The girl I'm staying with flicked on the television, her eyes wide, and I looked at her in a clinical way. In truth I was excited too, in a way that I rarely get for news back home. The terror here is a community event, so alive and raw, so "it could be me" that you can't look away. I got a text immediately after: "Are you ok? Hope you're not on Yafo St." I got a few more calls later on. I was ok, I told them, but wow, how close.

Later, at night, I found myself walking on the shoulder of a steep mountain road toward another hospital. I foolishly hadn't brought out a map, and was less and less sure of my direction. But I kept walking toward the hospital, the university behind it, the two monumental landmarks that would help me find my bed in the dense Jerusalem fog.

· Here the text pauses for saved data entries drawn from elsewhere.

Lemma canceling_step c n act s w s' w' :
  sched_do act (s, w) = Some (s', w') -> canceling c n s -> canceling c n s'.
Proof.
  intros Hdo [Hlt Hc]. destruct act; simpl in Hdo;
    try (repeat case_match; simplify_eq; by split).
  - destruct (goroutines s !! n0) as [[u|X e k]|]; [done| |done].
    destruct (go_call n0 e s w) as [[x s1] w1] eqn:Hg. injection Hdo as <- <-.
    assert (He : called s1 = called s /\ cancelers s1 = cancelers s /\ canceled s1 = canceled s).
    { destruct e; simpl in Hg; try (injection Hg as _ <- _; done); case_match; by injection Hg as _ <- _. }
    destruct He as (E1 & E2 & E3). unfold canceling. simpl. by rewrite E1, E2, E3.
  - injection Hdo as <- <-. split; simpl; [lia|]. by rewrite lookup_insert_ne by lia.
  - destruct (decide (c0 = c)) as [->|Hne].
    + destruct Hc as [Hc|[Hc _]]; rewrite Hc in Hdo; simpl in Hdo; [|done]. injection Hdo as <- <-.
      split; simpl; [done|]. right. rewrite lookup_insert_eq. split; [done|set_solver].
    + cancel_step_cases Hdo. split; simpl; [done|]. rewrite lookup_insert_ne by done.
      destruct Hc as [Hc|[Hc Hin]]; [by left|right]. split; [done|set_solver].
Qed.

(** Cancelled contexts stay cancelled. *)
Lemma canceled_step act s w s' w' : sched_do act (s, w) = Some (s', w') -> canceled s ⊆ canceled s'.
Proof.
  intros Hdo. destruct act; simpl in Hdo; try (repeat case_match; simplify_eq; set_solver).
  - destruct (goroutines s !! n) as [[u|X e k]|]; [done| |done].
    destruct (go_call n e s w) as [[x s1] w1] eqn:Hg. injection Hdo as <- <-. simpl.
    destruct e; simpl in Hg; try (injection Hg as _ <- _; done); case_match; by injection Hg as _ <- _.
  - by cancel_step_cases Hdo.
Qed.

At the hospital gates, I asked directions to the university campus. The guard loosely waved a hand to the right and said, "Just follow the road." A half-hour later I asked him again, having just completed a loop, in which every direction giver had told me, in more or less English, to keep going. But this is not the interesting part. I asked the man to elaborate, a bit worried. He told me:

"Ok, you go through the shopping center to the second floor. Then you walk across the air bridge to the hospital, not the emergency room, but to the right. You go through turning doors to the elevator bank to -1. Then you keep turning right, right, right, you will see it."

I thanked the man again and got to the meat of my Kafkaesque journey.

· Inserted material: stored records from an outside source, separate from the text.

(* ===== verification/TenancyStore.v ===== *)
(** * services/tenancy: the store and its schema

    [store.go]'s records and interface, and [postgres.go]'s statements on the
    tables of migrations/000001_init.up.sql with their keys, unique indexes, foreign
    keys and checks.  [tstoreE] is the [Store] interface, [tstore_apply] one
    statement (or transaction), and [tstore_spec] what a call may do to the tables,
    faults included.  A statement sees [now()] and, for the user upsert, the
    generated id. *)
From S2P Require Export Http.
From stdpp Require Export sorting.
#[local] Open Scope Z_scope.

Definition RoleOwner : string := "owner".
Definition RoleAdmin : string := "admin".
Definition RoleMember : string := "member".

Definition validRole (r : string) : bool :=
  String.eqb r RoleOwner || String.eqb r RoleAdmin || String.eqb r RoleMember.

Record User := {
  u_ID : string; u_GoogleSub : string; u_Email : string; u_Name : string;
  u_ActiveWorkspaceID : string; u_CreatedAt : time; u_LastLoginAt : time
}.

Record Workspace := {
  w_ID : string; w_Name : string; w_PlanTier : string; w_CreatedBy : string; w_CreatedAt : time
}.

Record Membership := {
  m_WorkspaceID : string; m_UserID : string; m_Role : string; m_CreatedAt : time
}.

Record WorkspaceWithRole := { wr_Workspace : Workspace; wr_Role : string }.
Record MemberWithUser := { mu_Membership : Membership; mu_Email : string; mu_Name : string }.

Record RefreshToken := {
  rt_ID : string; rt_UserID : string; rt_FamilyID : string; rt_TokenHash : string;
  rt_CreatedAt : time; rt_ExpiresAt : time; rt_UsedAt : option time; rt_RevokedAt : option time
}.

Record LoginState := {
  ls_State : string; ls_Nonce : string; ls_PKCEVerifier : string; ls_CreatedAt : time; ls_ExpiresAt : time
}.

Record APIKey := {
  k_ID : string; k_WorkspaceID : string; k_Name : string; k_SecretHash : string; k_CreatedBy : string;
  k_CreatedAt : time; k_LastUsedAt : option time; k_RevokedAt : option time
}.

Record UsageRollup := {
  ur_WorkspaceID : string; ur_Month : string; ur_BytesUploaded : Z; ur_EncodeSeconds : spec_float;
  ur_UploadSessions : Z; ur_UploadsCompleted : Z; ur_JobsQueued : Z; ur_JobsStarted : Z;
  ur_JobsCompleted : Z; ur_JobsFailed : Z; ur_UpdatedAt : time
}.

(** ** The tables *)

Record tdb := {
  users : gmap string User;
  workspaces : gmap string Workspace;
  memberships : gmap (string * string) Membership;
  refresh_tokens : gmap string RefreshToken;
  login_states : gmap string LoginState;
  api_keys : gmap string APIKey;
  metering_events : gmap string MeteringEvent;
  usage_rollups : gmap (string * string) UsageRollup
}.

Definition empty_tdb : tdb :=
  {| users := ∅; workspaces := ∅; memberships := ∅; refresh_tokens := ∅; login_states := ∅;
     api_keys := ∅; metering_events := ∅; usage_rollups := ∅ |}.

Definition set_users (d : tdb) m :=
  {| users := m; workspaces := workspaces d; memberships := memberships d;
     refresh_tokens := refresh_tokens d; login_states := login_states d; api_keys := api_keys d;
     metering_events := metering_events d; usage_rollups := usage_rollups d |}.
Definition set_workspaces (d : tdb) m :=
  {| users := users d; workspaces := m; memberships := memberships d;
     refresh_tokens := refresh_tokens d; login_states := login_states d; api_keys := api_keys d;
     metering_events := metering_events d; usage_rollups := usage_rollups d |}.
Definition set_memberships (d : tdb) m :=
  {| users := users d; workspaces := workspaces d; memberships := m;
     refresh_tokens := refresh_tokens d; login_states := login_states d; api_keys := api_keys d;
     metering_events := metering_events d; usage_rollups := usage_rollups d |}.
Definition set_refresh_tokens (d : tdb) m :=
  {| users := users d; workspaces := workspaces d; memberships := memberships d;
     refresh_tokens := m; login_states := login_states d; api_keys := api_keys d;
     metering_events := metering_events d; usage_rollups := usage_rollups d |}.
Definition set_login_states (d : tdb) m :=
  {| users := users d; workspaces := workspaces d; memberships := memberships d;
     refresh_tokens := refresh_tokens d; login_states := m; api_keys := api_keys d;
     metering_events := metering_events d; usage_rollups := usage_rollups d |}.
Definition set_api_keys (d : tdb) m :=
  {| users := users d; workspaces := workspaces d; memberships := memberships d;
     refresh_tokens := refresh_tokens d; login_states := login_states d; api_keys := m;
     metering_events := metering_events d; usage_rollups := usage_rollups d |}.
Definition set_metering (d : tdb) evs rs :=
  {| users := users d; workspaces := workspaces d; memberships := memberships d;
     refresh_tokens := refresh_tokens d; login_states := login_states d; api_keys := api_keys d;
     metering_events := evs; usage_rollups := rs |}.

1:30 AM: When I got to the main entrance of the hospital, the security guard seemed to know what I was talking about. I bought a Coke and walked past the smokers, through the turning doors, inside. I found the elevator and took it down. The exit sign glowed further down the hall.

The hall was crowded with pallets, and my hustler's sense distracted me. I began to look them over for value. It gave me some comfort to see there wasn't anything that stood out, that this was a moderately safe space for the immoral public to access.

I walked down the hall to the exit door, and found it locked. A wave of tiredness hit me. I walked to the nearby stairwell, another exit sign. I followed exit signs through immaculate white halls. I said, "Hello," and got no reply. Everyone who was going to leave had left already.

There's no feeling like being lost in a hospital in a strange place. I thought back to Bosnia, to Sanela peeing blood and the nurse smoking in the emergency room, to the late night taxi to the properly-equipped hospital in Zenica, still pock-marked with mortars fired ten years earlier. The fluorescent hallways in that hospital flickered like the fever scenes in Jacob's Ladder, and I was glad the lights were calm and white this time around.

I followed the exit signs, conscious of the way back. In the end I found the exit, at least from that white-painted and sterile hell, and ran into a doctor with time on his hands. He showed me the university. It was a closed wing of a few classrooms. I was in the wrong hospital, searching out the wrong university. The landmarks I'd charted had turned out to be too common.

In the end, I took a 36 shekel taxi back to the place, and soon forgot my ordeal over tea and some late-night internet surfing. The experience wasn't so harrowing. But for just a little while I made it off the path, I traveled so far I wasn't sure I was ever coming back.